*Work to be completed*: Return the data below exactly, but only from the line containing "r1 = r2 /\ or_Observed r1 = ANil." through the line containing "Local Abbreviation sample_net", with both of those lines included.
──────────────────────────────
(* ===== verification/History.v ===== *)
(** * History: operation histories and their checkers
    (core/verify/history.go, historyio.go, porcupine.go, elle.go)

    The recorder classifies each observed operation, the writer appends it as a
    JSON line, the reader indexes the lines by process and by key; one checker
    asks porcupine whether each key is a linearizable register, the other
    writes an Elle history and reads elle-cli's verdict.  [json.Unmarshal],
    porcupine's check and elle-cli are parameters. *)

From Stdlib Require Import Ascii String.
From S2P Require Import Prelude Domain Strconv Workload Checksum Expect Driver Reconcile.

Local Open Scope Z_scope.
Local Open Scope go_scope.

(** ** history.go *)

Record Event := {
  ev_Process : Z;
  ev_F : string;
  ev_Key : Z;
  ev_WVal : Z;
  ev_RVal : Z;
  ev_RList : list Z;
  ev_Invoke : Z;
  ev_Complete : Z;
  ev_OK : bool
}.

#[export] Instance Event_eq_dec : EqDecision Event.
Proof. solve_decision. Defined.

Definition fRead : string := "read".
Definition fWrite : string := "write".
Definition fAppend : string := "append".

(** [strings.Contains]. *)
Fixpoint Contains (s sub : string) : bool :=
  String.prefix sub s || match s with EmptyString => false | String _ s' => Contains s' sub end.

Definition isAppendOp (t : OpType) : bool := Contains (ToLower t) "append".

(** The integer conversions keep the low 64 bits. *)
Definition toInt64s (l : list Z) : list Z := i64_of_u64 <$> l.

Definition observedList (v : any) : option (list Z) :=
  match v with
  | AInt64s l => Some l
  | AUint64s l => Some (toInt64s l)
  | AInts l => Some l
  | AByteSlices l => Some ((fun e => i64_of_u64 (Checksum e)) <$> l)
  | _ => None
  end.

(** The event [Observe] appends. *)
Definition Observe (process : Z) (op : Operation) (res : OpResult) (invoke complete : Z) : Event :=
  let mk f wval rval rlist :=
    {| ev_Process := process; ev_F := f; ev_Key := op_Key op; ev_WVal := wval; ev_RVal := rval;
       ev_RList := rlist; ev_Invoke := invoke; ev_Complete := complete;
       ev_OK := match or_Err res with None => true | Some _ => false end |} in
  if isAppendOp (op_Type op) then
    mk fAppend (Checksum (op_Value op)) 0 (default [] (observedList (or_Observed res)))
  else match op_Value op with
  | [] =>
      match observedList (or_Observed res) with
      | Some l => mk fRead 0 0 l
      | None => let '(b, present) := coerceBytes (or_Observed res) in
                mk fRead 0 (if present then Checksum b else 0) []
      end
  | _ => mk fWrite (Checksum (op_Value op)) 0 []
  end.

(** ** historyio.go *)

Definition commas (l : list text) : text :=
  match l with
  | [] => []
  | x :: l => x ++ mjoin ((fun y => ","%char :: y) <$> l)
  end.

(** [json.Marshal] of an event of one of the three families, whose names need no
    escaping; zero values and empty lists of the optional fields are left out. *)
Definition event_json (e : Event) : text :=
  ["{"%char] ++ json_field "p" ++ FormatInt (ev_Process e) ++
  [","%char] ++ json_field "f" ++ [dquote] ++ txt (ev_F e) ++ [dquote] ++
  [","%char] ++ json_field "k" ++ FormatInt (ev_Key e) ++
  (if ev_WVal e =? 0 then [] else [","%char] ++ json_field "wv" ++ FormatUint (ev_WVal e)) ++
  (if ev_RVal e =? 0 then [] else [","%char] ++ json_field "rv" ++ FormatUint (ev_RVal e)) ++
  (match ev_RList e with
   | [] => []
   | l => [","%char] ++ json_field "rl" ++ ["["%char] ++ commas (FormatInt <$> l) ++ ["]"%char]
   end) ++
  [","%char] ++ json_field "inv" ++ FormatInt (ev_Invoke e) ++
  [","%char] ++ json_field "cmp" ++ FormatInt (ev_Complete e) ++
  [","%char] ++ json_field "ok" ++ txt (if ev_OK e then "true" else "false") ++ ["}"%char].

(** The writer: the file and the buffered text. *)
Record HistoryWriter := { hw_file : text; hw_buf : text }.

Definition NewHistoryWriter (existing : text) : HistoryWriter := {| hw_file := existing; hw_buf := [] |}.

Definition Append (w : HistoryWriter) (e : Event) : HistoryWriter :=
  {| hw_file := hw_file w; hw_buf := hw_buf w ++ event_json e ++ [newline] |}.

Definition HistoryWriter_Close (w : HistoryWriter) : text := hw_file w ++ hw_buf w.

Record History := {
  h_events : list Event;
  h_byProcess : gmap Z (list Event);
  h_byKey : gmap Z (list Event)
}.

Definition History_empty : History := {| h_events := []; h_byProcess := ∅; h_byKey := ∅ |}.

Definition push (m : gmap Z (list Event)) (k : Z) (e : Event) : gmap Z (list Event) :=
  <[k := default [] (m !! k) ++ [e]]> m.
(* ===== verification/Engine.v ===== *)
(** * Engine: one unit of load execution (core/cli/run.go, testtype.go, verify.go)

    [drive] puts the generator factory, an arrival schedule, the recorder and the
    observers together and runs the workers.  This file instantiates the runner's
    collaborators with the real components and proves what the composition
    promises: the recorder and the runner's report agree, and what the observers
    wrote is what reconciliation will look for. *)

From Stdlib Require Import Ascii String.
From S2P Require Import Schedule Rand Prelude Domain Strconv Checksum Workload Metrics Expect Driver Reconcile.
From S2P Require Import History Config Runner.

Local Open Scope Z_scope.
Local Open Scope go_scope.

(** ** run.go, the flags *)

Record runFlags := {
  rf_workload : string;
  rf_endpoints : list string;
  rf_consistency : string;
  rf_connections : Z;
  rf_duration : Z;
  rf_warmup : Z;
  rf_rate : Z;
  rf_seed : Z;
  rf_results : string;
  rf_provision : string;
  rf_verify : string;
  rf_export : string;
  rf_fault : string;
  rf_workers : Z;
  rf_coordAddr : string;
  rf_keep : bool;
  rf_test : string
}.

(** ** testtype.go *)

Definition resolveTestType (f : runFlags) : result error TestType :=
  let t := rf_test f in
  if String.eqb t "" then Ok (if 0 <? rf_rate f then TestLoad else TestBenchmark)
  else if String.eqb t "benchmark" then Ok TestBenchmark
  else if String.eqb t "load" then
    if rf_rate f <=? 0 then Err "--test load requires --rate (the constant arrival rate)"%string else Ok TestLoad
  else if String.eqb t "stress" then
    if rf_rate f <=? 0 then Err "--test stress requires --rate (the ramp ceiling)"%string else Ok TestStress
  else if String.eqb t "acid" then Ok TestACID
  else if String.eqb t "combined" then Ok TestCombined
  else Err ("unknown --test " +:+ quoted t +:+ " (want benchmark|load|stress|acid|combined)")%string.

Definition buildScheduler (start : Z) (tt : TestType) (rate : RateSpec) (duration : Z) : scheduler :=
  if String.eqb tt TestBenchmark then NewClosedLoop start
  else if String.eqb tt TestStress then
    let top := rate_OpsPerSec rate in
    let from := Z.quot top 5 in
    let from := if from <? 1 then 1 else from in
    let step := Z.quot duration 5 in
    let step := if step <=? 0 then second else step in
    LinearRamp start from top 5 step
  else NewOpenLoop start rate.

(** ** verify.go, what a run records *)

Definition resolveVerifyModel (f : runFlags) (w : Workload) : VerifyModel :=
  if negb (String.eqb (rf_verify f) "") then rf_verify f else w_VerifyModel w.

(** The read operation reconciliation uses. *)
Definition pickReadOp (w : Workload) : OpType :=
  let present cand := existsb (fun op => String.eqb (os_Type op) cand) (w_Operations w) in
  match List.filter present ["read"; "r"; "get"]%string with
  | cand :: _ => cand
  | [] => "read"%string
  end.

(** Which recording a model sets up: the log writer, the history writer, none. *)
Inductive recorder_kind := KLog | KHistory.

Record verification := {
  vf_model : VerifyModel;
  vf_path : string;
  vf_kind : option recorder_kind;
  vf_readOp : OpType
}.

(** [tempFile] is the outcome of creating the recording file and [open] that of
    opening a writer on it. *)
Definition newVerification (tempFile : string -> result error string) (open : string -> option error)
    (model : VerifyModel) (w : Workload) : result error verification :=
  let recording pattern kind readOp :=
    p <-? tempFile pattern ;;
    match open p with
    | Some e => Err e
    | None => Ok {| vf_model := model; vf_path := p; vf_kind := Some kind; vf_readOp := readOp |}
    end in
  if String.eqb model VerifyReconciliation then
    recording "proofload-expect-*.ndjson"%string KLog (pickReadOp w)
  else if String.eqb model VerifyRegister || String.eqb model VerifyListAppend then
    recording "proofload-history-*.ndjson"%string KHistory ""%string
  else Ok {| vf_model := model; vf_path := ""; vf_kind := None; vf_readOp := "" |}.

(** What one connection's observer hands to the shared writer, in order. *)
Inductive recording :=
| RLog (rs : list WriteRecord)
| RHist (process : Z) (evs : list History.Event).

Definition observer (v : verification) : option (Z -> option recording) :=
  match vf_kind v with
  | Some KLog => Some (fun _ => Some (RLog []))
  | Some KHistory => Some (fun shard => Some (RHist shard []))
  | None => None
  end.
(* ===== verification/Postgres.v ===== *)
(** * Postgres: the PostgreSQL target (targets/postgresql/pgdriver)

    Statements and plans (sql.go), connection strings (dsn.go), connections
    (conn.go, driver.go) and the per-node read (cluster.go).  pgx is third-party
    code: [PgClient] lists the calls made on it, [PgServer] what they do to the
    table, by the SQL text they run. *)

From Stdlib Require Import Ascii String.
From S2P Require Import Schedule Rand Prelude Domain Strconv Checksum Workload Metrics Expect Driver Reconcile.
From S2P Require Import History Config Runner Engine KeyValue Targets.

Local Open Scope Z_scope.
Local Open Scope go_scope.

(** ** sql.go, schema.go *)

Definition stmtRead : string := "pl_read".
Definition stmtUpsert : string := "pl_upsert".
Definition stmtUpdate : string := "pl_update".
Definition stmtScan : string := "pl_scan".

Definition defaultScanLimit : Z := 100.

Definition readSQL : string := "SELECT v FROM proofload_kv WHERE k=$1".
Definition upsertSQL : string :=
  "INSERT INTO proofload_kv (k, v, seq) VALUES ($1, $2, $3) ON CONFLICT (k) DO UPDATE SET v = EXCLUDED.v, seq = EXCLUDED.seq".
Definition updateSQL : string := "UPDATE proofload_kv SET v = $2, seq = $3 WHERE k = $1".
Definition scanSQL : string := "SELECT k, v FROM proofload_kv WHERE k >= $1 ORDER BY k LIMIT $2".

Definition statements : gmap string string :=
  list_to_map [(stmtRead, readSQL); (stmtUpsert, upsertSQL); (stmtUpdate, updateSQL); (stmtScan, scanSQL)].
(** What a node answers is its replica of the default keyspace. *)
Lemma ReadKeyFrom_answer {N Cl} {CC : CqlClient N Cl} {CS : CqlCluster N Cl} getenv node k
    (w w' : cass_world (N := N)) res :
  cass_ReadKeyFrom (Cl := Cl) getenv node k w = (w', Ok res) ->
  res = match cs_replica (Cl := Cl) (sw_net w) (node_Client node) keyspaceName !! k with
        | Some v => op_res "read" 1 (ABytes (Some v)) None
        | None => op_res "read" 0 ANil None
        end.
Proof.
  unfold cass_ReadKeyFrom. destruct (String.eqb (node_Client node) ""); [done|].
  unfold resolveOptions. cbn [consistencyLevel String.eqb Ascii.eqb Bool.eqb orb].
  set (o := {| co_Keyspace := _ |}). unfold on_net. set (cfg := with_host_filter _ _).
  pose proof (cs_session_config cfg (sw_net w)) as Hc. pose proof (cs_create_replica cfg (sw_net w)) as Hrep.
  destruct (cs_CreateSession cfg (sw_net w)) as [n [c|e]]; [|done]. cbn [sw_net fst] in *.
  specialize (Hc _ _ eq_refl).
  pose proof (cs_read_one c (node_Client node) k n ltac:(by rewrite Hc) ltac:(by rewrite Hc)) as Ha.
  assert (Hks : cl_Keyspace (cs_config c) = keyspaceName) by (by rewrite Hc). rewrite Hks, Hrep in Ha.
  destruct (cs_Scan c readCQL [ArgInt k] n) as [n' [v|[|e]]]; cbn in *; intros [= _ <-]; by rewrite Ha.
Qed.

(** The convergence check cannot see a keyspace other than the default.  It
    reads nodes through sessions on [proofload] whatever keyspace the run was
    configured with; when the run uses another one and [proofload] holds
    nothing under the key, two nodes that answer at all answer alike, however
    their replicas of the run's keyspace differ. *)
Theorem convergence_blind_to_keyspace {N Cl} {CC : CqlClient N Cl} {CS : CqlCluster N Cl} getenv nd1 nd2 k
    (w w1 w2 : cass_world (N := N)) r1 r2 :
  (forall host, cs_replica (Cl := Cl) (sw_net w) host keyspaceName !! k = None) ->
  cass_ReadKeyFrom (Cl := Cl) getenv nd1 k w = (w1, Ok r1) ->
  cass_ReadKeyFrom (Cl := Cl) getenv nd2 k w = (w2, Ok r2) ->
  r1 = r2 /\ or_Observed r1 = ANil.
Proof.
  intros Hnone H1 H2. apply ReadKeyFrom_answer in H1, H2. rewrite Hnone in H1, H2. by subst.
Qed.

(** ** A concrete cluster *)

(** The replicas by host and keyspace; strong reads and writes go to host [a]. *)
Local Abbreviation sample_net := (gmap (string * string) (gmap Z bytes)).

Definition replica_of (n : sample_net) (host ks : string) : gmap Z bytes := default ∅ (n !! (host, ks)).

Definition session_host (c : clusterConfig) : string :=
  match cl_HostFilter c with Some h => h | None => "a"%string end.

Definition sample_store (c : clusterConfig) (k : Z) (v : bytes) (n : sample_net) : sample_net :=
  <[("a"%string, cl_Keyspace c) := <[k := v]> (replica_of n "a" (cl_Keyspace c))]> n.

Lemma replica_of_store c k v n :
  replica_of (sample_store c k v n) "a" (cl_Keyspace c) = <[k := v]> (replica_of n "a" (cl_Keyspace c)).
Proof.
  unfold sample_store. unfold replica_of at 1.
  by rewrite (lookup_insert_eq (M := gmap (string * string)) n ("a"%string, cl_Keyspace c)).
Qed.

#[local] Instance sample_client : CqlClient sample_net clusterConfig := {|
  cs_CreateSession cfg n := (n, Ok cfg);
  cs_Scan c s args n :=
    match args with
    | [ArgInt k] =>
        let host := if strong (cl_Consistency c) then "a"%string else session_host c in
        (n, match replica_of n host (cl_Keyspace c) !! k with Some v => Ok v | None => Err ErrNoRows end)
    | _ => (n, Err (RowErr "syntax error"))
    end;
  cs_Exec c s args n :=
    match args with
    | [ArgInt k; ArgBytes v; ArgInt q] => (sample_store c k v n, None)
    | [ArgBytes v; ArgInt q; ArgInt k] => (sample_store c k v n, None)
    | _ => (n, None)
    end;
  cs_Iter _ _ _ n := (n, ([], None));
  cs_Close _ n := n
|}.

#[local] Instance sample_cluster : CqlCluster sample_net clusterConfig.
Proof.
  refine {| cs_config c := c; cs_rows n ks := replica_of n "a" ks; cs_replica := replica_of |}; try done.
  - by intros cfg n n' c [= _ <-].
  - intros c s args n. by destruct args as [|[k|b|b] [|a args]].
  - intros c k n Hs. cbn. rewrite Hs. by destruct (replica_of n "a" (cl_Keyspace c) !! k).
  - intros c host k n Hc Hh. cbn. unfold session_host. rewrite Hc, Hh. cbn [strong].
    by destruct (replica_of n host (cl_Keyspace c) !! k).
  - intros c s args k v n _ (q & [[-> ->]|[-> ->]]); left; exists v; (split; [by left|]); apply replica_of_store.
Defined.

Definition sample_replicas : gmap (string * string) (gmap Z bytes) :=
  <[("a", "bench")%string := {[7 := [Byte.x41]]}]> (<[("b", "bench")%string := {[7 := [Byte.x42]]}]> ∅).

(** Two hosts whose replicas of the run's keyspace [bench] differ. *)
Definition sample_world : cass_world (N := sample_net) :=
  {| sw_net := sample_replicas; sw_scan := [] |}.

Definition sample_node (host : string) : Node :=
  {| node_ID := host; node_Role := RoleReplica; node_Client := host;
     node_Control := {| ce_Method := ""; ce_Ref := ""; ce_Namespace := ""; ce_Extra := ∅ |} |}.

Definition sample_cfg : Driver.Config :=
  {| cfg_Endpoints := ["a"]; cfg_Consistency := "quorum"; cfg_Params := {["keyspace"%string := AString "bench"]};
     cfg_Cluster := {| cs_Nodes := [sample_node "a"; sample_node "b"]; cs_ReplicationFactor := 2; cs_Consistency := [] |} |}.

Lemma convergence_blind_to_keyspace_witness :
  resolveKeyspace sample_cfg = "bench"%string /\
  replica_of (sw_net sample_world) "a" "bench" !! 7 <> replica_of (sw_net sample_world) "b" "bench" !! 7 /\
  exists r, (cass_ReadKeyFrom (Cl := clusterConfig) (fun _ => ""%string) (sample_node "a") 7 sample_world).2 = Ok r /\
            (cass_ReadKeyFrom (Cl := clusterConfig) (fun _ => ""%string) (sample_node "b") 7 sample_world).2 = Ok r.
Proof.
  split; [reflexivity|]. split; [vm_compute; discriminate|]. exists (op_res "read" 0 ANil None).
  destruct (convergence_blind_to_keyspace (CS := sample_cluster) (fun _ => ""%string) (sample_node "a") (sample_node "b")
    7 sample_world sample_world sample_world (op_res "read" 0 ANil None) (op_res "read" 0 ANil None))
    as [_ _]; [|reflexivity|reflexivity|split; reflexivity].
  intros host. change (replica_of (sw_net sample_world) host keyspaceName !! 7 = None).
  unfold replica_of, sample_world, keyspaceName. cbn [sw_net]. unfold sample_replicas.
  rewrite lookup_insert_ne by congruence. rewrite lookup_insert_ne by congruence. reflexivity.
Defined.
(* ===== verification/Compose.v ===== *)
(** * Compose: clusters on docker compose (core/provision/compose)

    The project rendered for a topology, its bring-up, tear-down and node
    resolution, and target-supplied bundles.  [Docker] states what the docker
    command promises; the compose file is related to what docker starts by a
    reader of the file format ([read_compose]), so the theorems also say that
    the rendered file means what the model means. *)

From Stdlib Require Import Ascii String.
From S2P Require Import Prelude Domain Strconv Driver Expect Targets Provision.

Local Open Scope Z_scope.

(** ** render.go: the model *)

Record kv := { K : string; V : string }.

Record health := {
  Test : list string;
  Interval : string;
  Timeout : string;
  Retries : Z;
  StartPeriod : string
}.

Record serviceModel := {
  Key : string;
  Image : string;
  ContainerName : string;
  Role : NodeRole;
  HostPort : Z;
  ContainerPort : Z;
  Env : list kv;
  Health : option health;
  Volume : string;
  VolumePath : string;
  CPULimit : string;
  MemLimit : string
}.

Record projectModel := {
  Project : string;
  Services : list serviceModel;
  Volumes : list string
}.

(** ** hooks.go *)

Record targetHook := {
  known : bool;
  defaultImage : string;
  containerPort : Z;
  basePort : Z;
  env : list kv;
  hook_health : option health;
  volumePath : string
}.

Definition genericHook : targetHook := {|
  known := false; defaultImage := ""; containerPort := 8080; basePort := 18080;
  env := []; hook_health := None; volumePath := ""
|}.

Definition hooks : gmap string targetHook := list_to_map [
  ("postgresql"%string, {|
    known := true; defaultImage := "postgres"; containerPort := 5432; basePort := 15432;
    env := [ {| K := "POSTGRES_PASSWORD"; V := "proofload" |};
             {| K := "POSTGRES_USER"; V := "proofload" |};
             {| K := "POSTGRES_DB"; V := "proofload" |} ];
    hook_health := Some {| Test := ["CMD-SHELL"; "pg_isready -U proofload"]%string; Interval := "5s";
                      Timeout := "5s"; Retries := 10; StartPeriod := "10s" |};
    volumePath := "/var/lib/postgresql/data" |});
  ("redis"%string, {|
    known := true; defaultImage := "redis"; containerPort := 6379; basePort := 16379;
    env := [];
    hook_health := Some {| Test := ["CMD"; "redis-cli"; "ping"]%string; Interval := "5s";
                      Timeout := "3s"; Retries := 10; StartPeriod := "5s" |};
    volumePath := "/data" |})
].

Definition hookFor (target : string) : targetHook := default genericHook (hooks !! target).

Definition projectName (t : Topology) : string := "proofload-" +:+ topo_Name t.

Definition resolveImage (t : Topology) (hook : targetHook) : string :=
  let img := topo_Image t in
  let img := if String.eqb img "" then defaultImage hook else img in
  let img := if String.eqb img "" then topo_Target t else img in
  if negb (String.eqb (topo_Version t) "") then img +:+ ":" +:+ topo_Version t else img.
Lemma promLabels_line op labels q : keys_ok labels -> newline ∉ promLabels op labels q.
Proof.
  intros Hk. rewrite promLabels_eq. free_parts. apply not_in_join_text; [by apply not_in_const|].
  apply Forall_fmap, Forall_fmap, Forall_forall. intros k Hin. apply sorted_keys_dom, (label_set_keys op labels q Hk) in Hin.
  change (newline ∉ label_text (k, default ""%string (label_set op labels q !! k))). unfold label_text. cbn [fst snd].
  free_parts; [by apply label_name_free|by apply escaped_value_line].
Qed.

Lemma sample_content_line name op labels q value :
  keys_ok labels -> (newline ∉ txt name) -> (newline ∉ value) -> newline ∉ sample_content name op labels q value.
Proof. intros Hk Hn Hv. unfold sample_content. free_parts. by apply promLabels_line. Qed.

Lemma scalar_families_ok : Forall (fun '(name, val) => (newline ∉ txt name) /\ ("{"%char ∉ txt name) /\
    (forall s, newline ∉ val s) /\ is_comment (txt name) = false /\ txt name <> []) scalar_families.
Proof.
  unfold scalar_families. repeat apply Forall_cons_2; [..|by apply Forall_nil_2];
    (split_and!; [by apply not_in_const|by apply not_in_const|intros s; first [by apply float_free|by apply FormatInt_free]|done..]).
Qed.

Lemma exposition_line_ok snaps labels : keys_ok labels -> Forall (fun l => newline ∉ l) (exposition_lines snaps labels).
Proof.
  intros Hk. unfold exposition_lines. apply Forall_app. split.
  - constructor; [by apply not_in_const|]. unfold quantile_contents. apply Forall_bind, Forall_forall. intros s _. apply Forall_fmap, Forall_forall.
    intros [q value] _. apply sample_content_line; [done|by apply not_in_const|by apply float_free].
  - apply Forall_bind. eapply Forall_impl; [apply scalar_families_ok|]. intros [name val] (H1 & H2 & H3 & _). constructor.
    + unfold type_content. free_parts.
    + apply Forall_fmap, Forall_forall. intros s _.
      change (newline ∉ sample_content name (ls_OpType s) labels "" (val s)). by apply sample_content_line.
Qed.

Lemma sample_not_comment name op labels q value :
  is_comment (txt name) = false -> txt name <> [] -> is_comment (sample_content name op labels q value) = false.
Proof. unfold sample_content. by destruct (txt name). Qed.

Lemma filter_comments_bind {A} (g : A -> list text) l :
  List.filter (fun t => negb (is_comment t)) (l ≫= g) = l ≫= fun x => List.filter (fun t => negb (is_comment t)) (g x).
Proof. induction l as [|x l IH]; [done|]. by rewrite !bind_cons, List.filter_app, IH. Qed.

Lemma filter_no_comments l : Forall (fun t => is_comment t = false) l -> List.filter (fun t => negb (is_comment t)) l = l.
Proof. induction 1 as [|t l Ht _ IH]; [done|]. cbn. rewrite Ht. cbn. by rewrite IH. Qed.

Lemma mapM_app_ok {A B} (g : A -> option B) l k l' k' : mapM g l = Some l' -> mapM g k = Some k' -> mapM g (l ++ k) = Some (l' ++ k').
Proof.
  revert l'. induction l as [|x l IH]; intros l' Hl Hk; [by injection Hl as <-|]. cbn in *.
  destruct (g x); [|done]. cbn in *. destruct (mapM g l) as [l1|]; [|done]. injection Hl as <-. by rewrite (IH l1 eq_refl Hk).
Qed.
──────────────────────────────
*Written response*:
  r1 = r2 /\ or_Observed r1 = ANil.
Proof.
  intros Hnone H1 H2. apply ReadKeyFrom_answer in H1, H2. rewrite Hnone in H1, H2. by subst.
Qed.

(** ** A concrete cluster *)

(** The replicas by host and keyspace; strong reads and writes go to host [a]. *)
Local Abbreviation sample_net := (gmap (string * string) (gmap Z bytes)).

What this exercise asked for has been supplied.